START Records to process
(** C4, as the code has it: for the entry names of a directory, discovery
    gives the stems (name less extension) of the entries whose extension
    is [.flac] in any letter case, one per matching entry and in listing
    order; other entries give nothing; only the listing of the directory
    itself is read.  A base name comes once for each matching entry that
    has it, so twice when two entries differ in the case of the extension
    only. *)
Theorem discover_lists_flac_stems names :
  Forall (fun f => noSlash f = true) names ->
  discover names = map stem (filter Index.isFlac names)
  /\ (forall f, In f (filter Index.isFlac names) <->
                In f names /\ Str.toLowerCase (Path.extname f) = ".flac")
  /\ (forall f, In f (filter Index.isFlac names) ->
                f = stem f ++ Path.extname f /\ stem f <> "")
  /\ List.length (discover names) = List.length (filter Index.isFlac names)
  /\ (forall b, count_occ string_dec (discover names) b
                = List.length
                    (filter (fun f => Index.isFlac f && (stem f =? b)) names))
  /\ (forall h lang dir fs,
         readdir fs dir = inr names -> discover names <> [] ->
         Index.processDirectory h lang dir fs
         = forOf (discover names)
             (fun b => Index.processSingleFile h b lang dir) fs).
Proof.
  intros Hn. rewrite Forall_forall in Hn.
  assert (Hd : discover names = map stem (filter Index.isFlac names)).
  { unfold discover. apply map_ext_in. intros f Hf.
    apply filter_In in Hf. destruct Hf as (Hin & Hf).
    apply (isFlac_stem f (Hn f Hin) Hf). }
  split; [exact Hd |]. split.
  { intros f. rewrite filter_In. unfold Index.isFlac.
    rewrite String.eqb_eq. tauto. }
  split.
  { intros f Hf. apply filter_In in Hf. destruct Hf as (Hin & Hf).
    destruct (isFlac_stem f (Hn f Hin) Hf) as (E & _ & N). auto. }
  split; [unfold discover; apply length_map |]. split.
  { intros b. rewrite Hd. apply count_occ_stems. }
  intros h lang dir fs Hr Hne.
  rewrite (processDirectory_run h lang dir fs names Hr).
  destruct (discover names); [congruence | reflexivity].
Qed.

Lemma discover_lists_flac_stems_witness :
  discover ["a.flac"; "a.jpg"; "a.lrc"; "b.FLAC"; "notes.txt"] = ["a"; "b"]
  /\ count_occ string_dec
       (discover ["a.flac"; "a.jpg"; "a.lrc"; "b.FLAC"; "notes.txt"]) "a" = 1.
Proof.
  assert (Hn : Forall (fun f => noSlash f = true)
                 ["a.flac"; "a.jpg"; "a.lrc"; "b.FLAC"; "notes.txt"])
    by (repeat constructor).
  destruct (discover_lists_flac_stems _ Hn) as (D & _ & _ & _ & C & _).
  split; [rewrite D; reflexivity | rewrite C; reflexivity].
Defined.

(** C4, as the specification words it, fails: two entries of one directory
    that differ in the case of the extension give the same base name, and
    discovery returns it twice. *)
Lemma discover_repeats_base_name :
  NoDup (map fst mixedCase)
  /\ discover (map fst mixedCase) = ["a"; "a"]
  /\ count_occ string_dec (discover (map fst mixedCase)) "a" = 2
  /\ ~ NoDup (discover (map fst mixedCase)).
Proof.
  split.
  { repeat constructor; cbn; intuition discriminate. }
  split; [reflexivity |]. split; [reflexivity |].
  intros H. change (discover (map fst mixedCase)) with ["a"; "a"] in H.
  inversion H as [| x l Hin _]; subst. apply Hin. left. reflexivity.
Qed.
(** * Collectible aggregation engine: a shallow embedding

    The development follows two source files:
    - [src/controllers/AssetsDetectionController.js]: the polling
      controller, the three source adapters and the per-cycle merge;
    - the asset controller that follows the RPC middleware in
      [src/controllers/network/createMetamaskMiddleware.js]: the keyed
      store, the normalizers and the merge with the stored lists.

    Asynchronous functions are embedded sequentially: a promise that
    rejects is [None], [try]/[catch] is a [match] on that option, and
    [Promise.all] over a list of calls is the list of their results in
    call order.  Collaborators that live outside the two files (chain
    lookups, HTTP transport, web3-utils) are fields of environment
    records. *)

From Stdlib Require Import ZArith Ascii String.
From stdpp Require Import base gmap strings list pretty.

Open Scope string_scope.
Open Scope list_scope.

Set Warnings "-clear-no-such-hyp".

(** ** JavaScript values and objects *)

Module Js.

(** The scalar values that the JSON payloads and the chain lookups put in
    the display fields of a collectible. Numbers are the integers. *)
Inductive JsVal : Type :=
  | JUndefined
  | JNull
  | JNum (n : Z)
  | JStr (s : string).

#[global] Instance JsVal_eq_dec : EqDecision JsVal.
Proof. solve_decision. Defined.

(** [if (v)], [!v], [a || b], [a && b]. *)
Definition truthy (v : JsVal) : bool :=
  match v with
  | JUndefined | JNull => false
  | JNum n => negb (n =? 0)%Z
  | JStr s => negb (String.eqb s "")
  end.

Definition js_or (a b : JsVal) : JsVal := if truthy a then a else b.

(** [a === b] on scalars. *)
Definition strict_eq (a b : JsVal) : bool := bool_decide (a = b).

(** The string a value turns into inside a template literal or when it is
    used as a property key. *)
Definition template (v : JsVal) : string :=
  match v with
  | JUndefined => "undefined"
  | JNull => "null"
  | JNum n => pretty n
  | JStr s => s
  end.

(** [String.prototype.toLowerCase], on the ASCII letters. *)
Definition lower_ascii (c : Ascii.ascii) : Ascii.ascii :=
  let n := Ascii.nat_of_ascii c in
  if (65 <=? n)%nat && (n <=? 90)%nat then Ascii.ascii_of_nat (n + 32) else c.

Fixpoint toLowerCase (s : string) : string :=
  match s with
  | EmptyString => EmptyString
  | String c s' => String (lower_ascii c) (toLowerCase s')
  end.

Fixpoint drop_chars (n : nat) (s : string) : string :=
  match n, s with
  | O, _ => s
  | S n', String _ s' => drop_chars n' s'
  | S _, EmptyString => EmptyString
  end.

(** [s.replace(pat, rep)] with a string pattern: the first occurrence. *)
Fixpoint replace (pat rep s : string) : string :=
  if String.prefix pat s then rep +:+ drop_chars (String.length pat) s
  else match s with
       | EmptyString => EmptyString
       | String c s' => String c (replace pat rep s')
       end.

(** An object used as a map from string keys, with the property order of
    JavaScript for keys that are not array indices: insertion order, and
    an assignment to an existing key keeps its place. (Index keys hold an
    underscore and contract addresses start with [0x], so none of them is
    an array index or a member of [Object.prototype].) *)
Definition jsobj (V : Type) : Type := list (string * V).

Fixpoint oget {V} (m : jsobj V) (k : string) : option V :=
  match m with
  | [] => None
  | (k', v) :: m' => if String.eqb k' k then Some v else oget m' k
  end.

Fixpoint oset {V} (m : jsobj V) (k : string) (v : V) : jsobj V :=
  match m with
  | [] => [(k, v)]
  | (k', v') :: m' =>
      if String.eqb k' k then (k', v) :: m' else (k', v') :: oset m' k v
  end.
END Records to process
How to complete this task :: In the entries above, locate every line with the word "Path" and copy it.

Final answer ::
                In f names /\ Str.toLowerCase (Path.extname f) = ".flac")
                f = stem f ++ Path.extname f /\ stem f <> "")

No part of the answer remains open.